- Born: November 13, 1913
- Died: August 28, 1984 (aged 70)
- Nationality: American
- Area: Cartoonist, Penciller, Inker
- Notable works: Archie Comics Hangman Comics

= Harry Lucey =

Harry Lucey (November 13, 1913 – August 28, 1984) was an American comic artist best known for his work in MLJ and Archie Comics. He was the primary artist on Archie, the company's flagship title, from the late 1950s through the mid-1970s.

==Career==

Lucey, who graduated from the Pratt Institute in 1935, worked on both adventure and humor titles for MLJ, including acting as the regular artist on The Hangman, before being drafted into the United States Army. After being discharged, he spent several years working in advertising. In 1949, he rejoined MLJ, which by that time had changed its name to Archie Comics. Though he continued to draw action and romance comics for the company, including the hard-boiled mystery Sam Hill, Private Eye, his primary work was on their popular teen humor titles. During the 1960s and the early 1970s, Lucey drew most of the stories in the Archie title, as well as drawing stories for many of the other titles. He also drew most of the company's in-house ads, and contributed many covers to titles like Pep Comics.

Victor Gorelick reminisced:

Harry was as dedicated as they came. I remember Harry delivering a job three hours late. He came to the art department covered with blood. He had been hit by a car. Though not seriously hurt, he should have gone to a hospital. No way. He had to keep that deadline. He took some white paint, cleaned up the blood from the artwork and went home. Amazing.
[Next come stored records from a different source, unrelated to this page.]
(** * Stellarium plugins: Landscape (Landscape.hpp), Novae (Novae.hpp) and the
      build scripts of CompassMarks and MeteorShowers.

    A shallow embedding of the code of the repository and the properties that
    its description states about it.

    - C++ [double] values are IEEE binary64 values (Rocq's primitive floats);
      C++ [float] values are the binary64 values that are representable in
      binary32, obtained by [to_single].
    - C++ [int] values are integers of [Z]; a conversion whose result does not
      fit is undefined behaviour in C++ and is [None] here.
    - [QString] is [string].
    - Classes are records; a member function is a function from the object
      (and its arguments) to the new object or the result. *)

From Stdlib Require Import ZArith List String Ascii Bool Floats Uint63 Lia.
Import ListNotations.

Local Open Scope Z_scope.

(** ** Numbers as C++ has them *)

Module Cpp.

Definition INT_MIN : Z := - 2 ^ 31.
Definition INT_MAX : Z := 2 ^ 31 - 1.

(** [M_PI] of <cmath>: 3.14159265358979323846 as a double. *)
Definition M_PI : float := 0x1.921fb54442d18p+1%float.

(** Conversion of a double to [float] (round to nearest even, binary32:
    24 bits of precision, maximal exponent 128). *)
Definition to_single (x : float) : float :=
  match Prim2SF x with
  | S754_finite s m e => SF2Prim (binary_round 24 128 s m e)
  | _ => x
  end.

(** A [float] literal [c] written with the suffix f. *)
Definition lit_f (c : float) : float := to_single c.

(** The literal [0.999f]. *)
#[warnings="-inexact-float"]
Definition lit_0_999f : float := lit_f 0.999%float.

(** A double is negative when it is a number below zero: finite and not
    zero, or infinite, with the sign set. *)
Definition is_negative (x : float) : bool :=
  match Prim2SF x with
  | S754_finite true _ _ | S754_infinity true => true
  | _ => false
  end.

(** The integral part of a double (rounding toward zero), when it is a
    number. *)
Definition trunc (x : float) : option Z :=
  match Prim2SF x with
  | S754_zero _ => Some 0
  | S754_finite s m e =>
      let a := if 0 <=? e then Z.pos m * 2 ^ e else Z.shiftr (Z.pos m) (- e) in
      Some (if s then - a else a)
  | S754_infinity _ | S754_nan => None
  end.

(** The cast [(int)x] of a double: defined when the truncated value is
    representable in [int]. *)
Definition double_to_int (x : float) : option Z :=
  match trunc x with
  | Some z => if (INT_MIN <=? z) && (z <=? INT_MAX) then Some z else None
  | None => None
  end.

(** The conversion of an [int] to [double] (exact) and to [float]. *)
Definition int_to_double (z : Z) : float :=
  match z with
  | Z0 => 0%float
  | Z.pos _ => PrimFloat.of_uint63 (Uint63.of_Z z)
  | Z.neg p => (- PrimFloat.of_uint63 (Uint63.of_Z (Z.pos p)))%float
  end.

Definition int_to_float (z : Z) : float := to_single (int_to_double z).

(** Modelled from the spec: VecMath.hpp is not among the sources; [Vec3d] and
    [Vec3f] are vectors of three components, read by index. *)
Record Vec3 : Type := mkVec3 { v_0 : float; v_1 : float; v_2 : float }.

Definition vec_at (v : Vec3) (i : nat) : float :=
  match i with
  | O => v_0 v
  | S O => v_1 v
  | _ => v_2 v
  end.

End Cpp.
In the late 1960s, Lucey's health began to deteriorate. He developed an allergy to graphite which required him to wear gloves while drawing. In 1976, he was diagnosed with amyotrophic lateral sclerosis (ALS), and abruptly retired from Archie Comics; his inker, Chic Stone, temporarily succeeded him as penciller on Archie. He died of prostate cancer and complications from ALS in 1984.

Since his death, Lucey's work has been rediscovered by younger cartoonists who celebrate his mastery of body language and physical comedy. Jaime Hernandez frequently cites Lucey as one of his biggest influences in cartooning, preferring Lucey's work to that of his more famous colleague Dan DeCarlo. "I like them both," Hernandez explained, "but Lucey just happens to be a personal favorite, because I think he was better at drawing natural characters – just their expressions taught me a lot about how I do my comics."

==Personal life==
Lucey's wife Helen Tokar was the sister of Betty Tokar Jankovich, who briefly dated Bob Montana and was the inspiration for Betty Cooper.